Eder Maurilio Soares

Epopeia das Cordas

Antes do som, há o corpo, o lenho santo, 

Tal qual o peito onde o amor se esconde; A caixa de ressonância, o doce espanto, 

Onde o silêncio espera e o eco responde. Eis que o Destino, o Luthier divino, 

Tenciona as fibras de um viver humano, 

E traça nas seis linhas o destino Do amor que nasce doce e fere insano.

Ressoa o Mi grave, o bordão profundo, Como o primeiro olhar que o chão abala; 

É o tremor tectônico do mundo 

Quando a paixão, sem voz, ao sangue fala.

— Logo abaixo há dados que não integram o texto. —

(** an octal escape of three digits; a value above 255 does not fit a byte *)
Definition octal (a b c : ascii) : option Z :=
  if forallb (λ r, (48 <=? r) && (r <=? 55)) (runes (String a (String b (String c EmptyString)))) then
    let parsed := ((code a - 48) * 8 + (code b - 48)) * 8 + (code c - 48) in
    if (255 <? parsed) || (parsed =? 0) then None else Some parsed
  else None.
Fixpoint decode_bytes (value : string) : option string :=
  match value with
  | EmptyString => Some EmptyString
  | String c rest =>
    if negb (c == "\"%char) then
      if code c =? 0 then None else String c <$> decode_bytes rest
    else match rest with
    | String d1 (String d2 (String d3 rest')) =>
      match octal d1 d2 d3 with
      | Some b => String (ascii_of_N (Z.to_N b)) <$> decode_bytes rest'
      | None => None
      end
    | _ => None
    end
  end.
Definition decodeMountField (value : string) : option string :=
  if (slength value =? 0) || (maxMountPathBytes <? slength value) then None else decode_bytes value.

Definition fs_char (c : Z) : bool := is_lower c || is_upper c || is_digit c || in_set c "._+-".
Definition validMountFilesystem (value : string) : bool :=
  if (value == EmptyString) || (maxFilesystemBytes <? slength value) then false else forallb fs_char (runes value).

(** the index of the first ["-"], if any *)
Fixpoint separator_at (i : nat) (fields : list string) : option nat :=
  match fields with
  | [] => None
  | f :: fields' => if f == "-" then Some i else separator_at (S i) fields'
  end.
Definition rooted (s : string) : bool := match s with String c _ => c == "/"%char | EmptyString => false end.
Definition field (fields : list string) (i : nat) : string := default EmptyString (fields !! i).

Definition parseMountInfoLine (fields : list string) : res mount_error mountObservation :=
  match separator_at 0 fields with
  | None => Err ErrFields
  | Some separator =>
    refuse (separator <? 6)%nat || (length fields - separator <? 4)%nat => ErrFields ;;
    match ParseUint 32 (field fields 0) with
    | None => Err ErrMountID
    | Some mountID =>
      refuse mountID =? 0 => ErrMountID ;;
      refuse bool_decide (ParseUint 32 (field fields 1) = None) => ErrParentID ;;
      match parseDeviceNumber (field fields 2) with
      | None => Err ErrDevice
      | Some (major, minor) =>
        match decodeMountField (field fields 3) with
        | None => Err ErrRoot
        | Some root =>
          refuse negb (rooted root) => ErrRoot ;;
          match decodeMountField (field fields 4) with
          | None => Err ErrMountPoint
          | Some mountPoint =>
            refuse negb (rooted mountPoint) => ErrMountPoint ;;
            let filesystem := field fields (separator + 1) in
            refuse negb (validMountFilesystem filesystem) => ErrFilesystem ;;
            readOnly ← parseMountReadOnly (field fields 5);
            Ok (mkMount mountPoint filesystem major minor readOnly mountID root)
          end
        end
      end
    end
  end.

(** [sort.Slice]: some permutation in the order of the four keys *)
Definition str_lt (a b : string) : bool := negb (str_leb b a).
Definition mount_less (a b : mountObservation) : bool :=
  if mo_MountPoint a != mo_MountPoint b then str_lt (mo_MountPoint a) (mo_MountPoint b)
  else if negb (mo_DeviceMajor a =? mo_DeviceMajor b) then mo_DeviceMajor a <? mo_DeviceMajor b
  else if negb (mo_DeviceMinor a =? mo_DeviceMinor b) then mo_DeviceMinor a <? mo_DeviceMinor b
  else str_lt (mo_Filesystem a) (mo_Filesystem b).
Definition mount_le (a b : mountObservation) : Prop := mount_less b a = false.
#[export] Instance mount_le_dec : RelDecision mount_le. Proof. unfold RelDecision, mount_le. solve_decision. Defined.

Definition trim_newline (data : string) : string :=
  if ends_with 10 data then stake (slength data - 1) data else data.
Definition line_step (st : list mountObservation * gset Z) (line : string) : res mount_error (list mountObservation * gset Z) :=
  refuse (slength line =? 0) || (maxMountLineBytes <? slength line) => ErrLine ;;
  observation ← parseMountInfoLine (Fields line);
  refuse mo_mountInfoID observation ∈? st.2 => ErrDuplicate ;;
  Ok (st.1 ++ [observation], {[mo_mountInfoID observation]} ∪ st.2).

Definition parseMountInfo (data : string) : res mount_error (list mountObservation) :=
  refuse maxProcBytes <? slength data => ErrSize ;;
  let lines := split_on (ascii_of_nat 10) (trim_newline data) in
  refuse (len lines =? 1) && (TrimSpace (default EmptyString (lines !! 0%nat)) == EmptyString) => ErrEmpty ;;
  refuse maxMountEntries <? len lines => ErrCount ;;
  st ← for_range (λ _, line_step) 0 ([], ∅) lines;
  Ok (merge_sort mount_le st.1).

(** ** The kernel's text

    [show_mountinfo]: decimal numbers, paths with octal escapes for blanks and the
    backslash, options, tags, a dash, then type, source and superblock options. *)
Definition mangled (c : Z) : bool := (c =? 32) || (c =? 9) || (c =? 10) || (c =? 92).
Definition octal_digit (n : Z) : ascii := ascii_of_N (Z.to_N (48 + n)).
Fixpoint mangle (s : string) : string :=
  match s with
  | EmptyString => EmptyString
  | String c s' =>
    if mangled (code c)
    then String "\" (String (octal_digit (code c / 64)) (String (octal_digit ((code c / 8) mod 8))
           (String (octal_digit (code c mod 8)) (mangle s'))))
    else String c (mangle s')
  end.
Record kernel_mount := mkKernel {
  km_id : Z; km_parent : Z; km_major : Z; km_minor : Z; km_root : string; km_point : string; km_ro : bool;
  km_options : list string; km_tags : list string; km_type : string; km_source : string; km_super : string }.
Definition kernel_fields (k : kernel_mount) : list string :=
  [FormatUint (km_id k); FormatUint (km_parent k);
   String.append (FormatUint (km_major k)) (String ":" (FormatUint (km_minor k))); mangle (km_root k); mangle (km_point k);
   join_with "," ((if km_ro k then "ro" else "rw") :: km_options k)]
  ++ km_tags k ++ ["-"; km_type k; mangle (km_source k); km_super k].
Definition kernel_line (k : kernel_mount) : string := join_with " " (kernel_fields k).
Definition newline : string := String (ascii_of_nat 10) EmptyString.
Definition kernel_table (ks : list kernel_mount) : string :=
  foldr (λ k t, String.append (kernel_line k) (String.append newline t)) EmptyString ks.
(** what the program keeps of a mount *)
Definition observe (k : kernel_mount) : mountObservation :=
  mkMount (km_point k) (km_type k) (km_major k) (km_minor k) (km_ro k) (km_id k) (km_root k).

Definition word_byte (b : Z) : bool := (1 <=? b) && (b <? 128) && negb (is_space b).
Definition word (w : string) : Prop := w ≠ EmptyString ∧ all_chars word_byte w.
(** ASCII without the blanks the kernel leaves as they are *)
Definition path_byte (b : Z) : bool := (1 <=? b) && (b <? 128) && negb ((11 <=? b) && (b <=? 13)).
Record renders (k : kernel_mount) : Prop := {
  rn_id : 0 < km_id k < 2 ^ 32; rn_parent : 0 ≤ km_parent k < 2 ^ 32;
  rn_major : 0 ≤ km_major k < 2 ^ 32; rn_minor : 0 ≤ km_minor k < 2 ^ 32;
  rn_root : rooted (km_root k) = true ∧ all_chars path_byte (km_root k) ∧ slength (mangle (km_root k)) ≤ maxMountPathBytes;
  rn_point : rooted (km_point k) = true ∧ all_chars path_byte (km_point k) ∧ slength (mangle (km_point k)) ≤ maxMountPathBytes;
  rn_options : Forall (λ o, word o ∧ no_sep "," o ∧ o ≠ "ro" ∧ o ≠ "rw") (km_options k);
  rn_tags : Forall (λ t, word t ∧ t ≠ "-") (km_tags k);
  rn_type : validMountFilesystem (km_type k) = true;
  rn_source : km_source k ≠ EmptyString ∧ all_chars path_byte (km_source k);
  rn_super : word (km_super k);
  rn_length : slength (kernel_line k) ≤ maxMountLineBytes }.

Lemma word_Forall w : word w → w ≠ EmptyString ∧ Forall (λ b, b < 128 ∧ IsSpace b = false) (codes w).
Proof.
  intros [Hn Hc]. split; [done|]. unfold all_chars in Hc. rewrite forallb_forall in Hc. apply Forall_forall.
  intros b Hb%list_elem_of_In. specialize (Hc b Hb). unfold word_byte, IsSpace in *. destruct (is_space b); go_bool; [lia|]. split; [lia|]. cbn. go_bool. lia.
Qed.

Lemma mangle_byte c : path_byte (code c) = true → mangled (code c) = true →
  octal (octal_digit (code c / 64)) (octal_digit ((code c / 8) mod 8)) (octal_digit (code c mod 8)) = Some (code c)
  ∧ Forall (λ d, word_byte (code d) = true) [octal_digit (code c / 64); octal_digit ((code c / 8) mod 8); octal_digit (code c mod 8)].
Proof.
  intros _ Hm. unfold mangled in Hm.
  assert (Hc : code c = 32 ∨ code c = 9 ∨ code c = 10 ∨ code c = 92) by (go_bool; lia).
  destruct Hc as [->|[->|[->| ->]]]; (split; [reflexivity|repeat constructor]).
Qed.
Lemma ascii_code c : ascii_of_N (Z.to_N (code c)) = c.
Proof. unfold code. rewrite N2Z.id. apply ascii_N_embedding. Qed.

Lemma decode_mangle s : all_chars path_byte s →
  decode_bytes (mangle s) = Some s ∧ all_chars word_byte (mangle s).
Proof.
  induction s as [|c s IH]; intros H; [done|]. apply all_chars_String in H as [Hc Hs]. destruct (IH Hs) as [Hd Hw].
  cbn [mangle]. destruct (mangled (code c)) eqn:Hm.
  - destruct (mangle_byte c Hc Hm) as [Ho HF]. split.
    + cbn [decode_bytes]. rewrite bool_decide_eq_true_2 by done. cbn [negb]. rewrite Ho, Hd. cbn. by rewrite ascii_code.
    + apply Forall_cons in HF as [H1 HF]. apply Forall_cons in HF as [H2 HF]. apply Forall_cons in HF as [H3 _].
      repeat (apply all_chars_String; split; [done|]). done.
  - split.
    + cbn [decode_bytes]. assert (Hb : c ≠ "\"%char) by (intros ->; done). rewrite bool_decide_eq_false_2 by done. cbn [negb].
      unfold path_byte in Hc. rewrite (proj2 (Z.eqb_neq (code c) 0)) by (go_bool; lia). by rewrite Hd.
    + apply all_chars_String. split; [|done]. unfold path_byte, mangled, word_byte, is_space in *. go_bool. lia.
Qed.
Lemma mangle_rooted s : rooted s = true → ∃ t, mangle s = String "/" t.
Proof.
  destruct s as [|c s]; [done|]. cbn [rooted]. intros H%bool_decide_eq_true. subst c. cbn [mangle].
  change (mangled (code "/")) with false. by eexists.
Qed.

Lemma uint_word n : 0 ≤ n < 2 ^ 64 → word (FormatUint n).
Proof.
  intros Hn. split; [|apply all_chars_uint; [|lia]; intros d; unfold is_digit, word_byte, is_space; go_bool; lia].
  intros He. pose proof (ParseUint_FormatUint 64 n Hn ltac:(lia)) as H. by rewrite He in H.
Qed.

Lemma separator_tags i l rest : Forall (λ t, t ≠ "-") l → separator_at i (l ++ "-" :: rest) = Some (i + length l)%nat.
Proof.
  intros HF. revert i. induction HF as [|t l Ht HF IH]; intros i; cbn [app separator_at length].
  - rewrite bool_decide_eq_true_2 by done. f_equal. lia.
  - rewrite bool_decide_eq_false_2, IH by done. f_equal. lia.
Qed.

Lemma fs_char_range c : fs_char c = true → 33 ≤ c < 127.
Proof.
  unfold fs_char, is_lower, is_upper, is_digit, in_set. rewrite !orb_true_iff, !andb_true_iff, !Z.leb_le.
  intros [Hc|Hc]; [lia|]. apply bool_decide_eq_true in Hc. cbn in Hc. repeat (apply elem_of_cons in Hc as [->|Hc]; [by split; vm_compute|]).
  by apply not_elem_of_nil in Hc.
Qed.
Lemma validMountFilesystem_word w : validMountFilesystem w = true → word w.
Proof.
  unfold validMountFilesystem. destruct (_ || _) eqn:E; [done|]. apply orb_false_iff in E as [Hn%bool_decide_eq_false _].
  rewrite forallb_runes by (intros r Hr; apply not_true_iff_false; intros ?%fs_char_range; lia).
  intros H. split; [done|]. eapply all_chars_impl; [|exact H]. intros c Hc%fs_char_range. unfold word_byte, is_space. go_bool. lia.
Qed.

Lemma access_options (ro : bool) (opts : list string) : Forall (λ o, word o ∧ no_sep "," o ∧ o ≠ "ro" ∧ o ≠ "rw") opts →
  parseMountReadOnly (join_with "," ((if ro then "ro" else "rw") :: opts)) = Ok ro
  ∧ word (join_with "," ((if ro then "ro" else "rw") :: opts)).
Proof.
  intros HF. set (w := if ro then "ro" else "rw"). assert (Hw : word w ∧ no_sep "," w).
  { unfold w. destruct ro; (split; [done|]); unfold no_sep; apply (bool_decide_unpack _); by vm_compute. }
  split.
  - unfold parseMountReadOnly. rewrite split_join; [|done|].
    2:{ constructor; [apply Hw|]. eapply Forall_impl; [exact HF|]. naive_solver. }
    assert (Hn : ∀ x, x = "ro" ∨ x = "rw" → existsb (String.eqb x) opts = false).
    { intros x Hx. apply not_true_iff_false. rewrite existsb_exists. intros (o & Ho%list_elem_of_In & He%String.eqb_eq).
      rewrite Forall_forall in HF. destruct (HF o Ho) as (_ & _ & ? & ?). naive_solver. }
    cbn [existsb]. rewrite !Hn by auto. unfold w. by destruct ro.
  - split.
    + unfold w. destruct ro, opts; done.
    + apply all_chars_join; [done|]. constructor; [apply Hw|]. eapply Forall_impl; [exact HF|]. intros o [[_ Ho] _]. done.
Qed.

Vibra no peito, pesada e escura, 

A atração fatal, a força da terra; 

Não é romance ainda, é só tortura, 

O prenúncio de paz e o som de guerra. É o coração batendo em descompasso,

 Grosso, viril, temendo o próprio passo.

Sobe o tom para o Lá, a corda aberta,

 Onde as almas se tocam e se entendem; A harmonia se faz, a mente desperta,

 E os mistérios de dois, enfim, se aprendem. É o diálogo, a troca, o som constante, 

A base firme onde se ergue a casa; O amor deixa de ser um peso errante 

E ganha a leveza que o sustenta e vaza. Vibra o entendimento, o acordo mudo,

 Saber que o outro agora é o seu estudo.

Eis o Ré, que caminha e que procura, 

A corda que transita entre os mundos;

 Sai da base do ser, da terra dura,

 Para buscar os toques mais profundos. É a conquista, o jogo, a aproximação, 

O desejo que sobe e pede urgência; 

A melodia ganha direção, 

Perdendo o medo, ganhando insolência. É a mão que tateia, a pele que chama, 

O combustível que alimenta a chama.

Explode o Sol, a luz, o centro quente! A corda nua, exposta, sem o aço;

 É o beijo, o clímax, o amor presente, 

O brilho do ouro e o fim do cansaço. Aqui não há mistério, tudo é dia, 

O som é morno, envolvente e terno;

 A paixão vive a sua monarquia, 

Jurando que este instante será eterno. É o verão do amor, a plenitude, 

Onde a tristeza perde a magnitude.

Mas afina-se o fio, o Si desperta, Cortante, agudo, tenso e perigoso; 

A paixão, quando é muito descoberta, 

Traz o ciúme, o medo e o receio oneroso. É a corda que chora quando se bendiz, 

A fragilidade de quem muito ama; O medo de perder o que se quis, 

A nota que, gritando, o peito inflama. É a vulnerabilidade cristalina, 

A dor que fere e, ao mesmo tempo, ensina.

Por fim, a Mizinha, fio de cabelo, 

Tão fina que parece quase nada; É o amor sublimado, o puro apelo, 

Ou a saudade após a retirada. Seu som não pesa, voa para o céu, 

É o suspiro final, a despedida, 

Ou o véu de noiva, ou o negro véu, 

A nota mais alta de toda a vida. Se arrebenta, é o fim, o silêncio frio; Se dura, é o amor que venceu o vazio.

Assim, nas seis etapas se dedilha A história de quem ama e se consome; 

Do grave que no peito se afilha Ao agudo que grita o próprio nome. Do peso da terra ao ar que levita, 

O amor é violão que a vida toca; Uma canção antiga e infinita, Que a cada novo amante se provoca.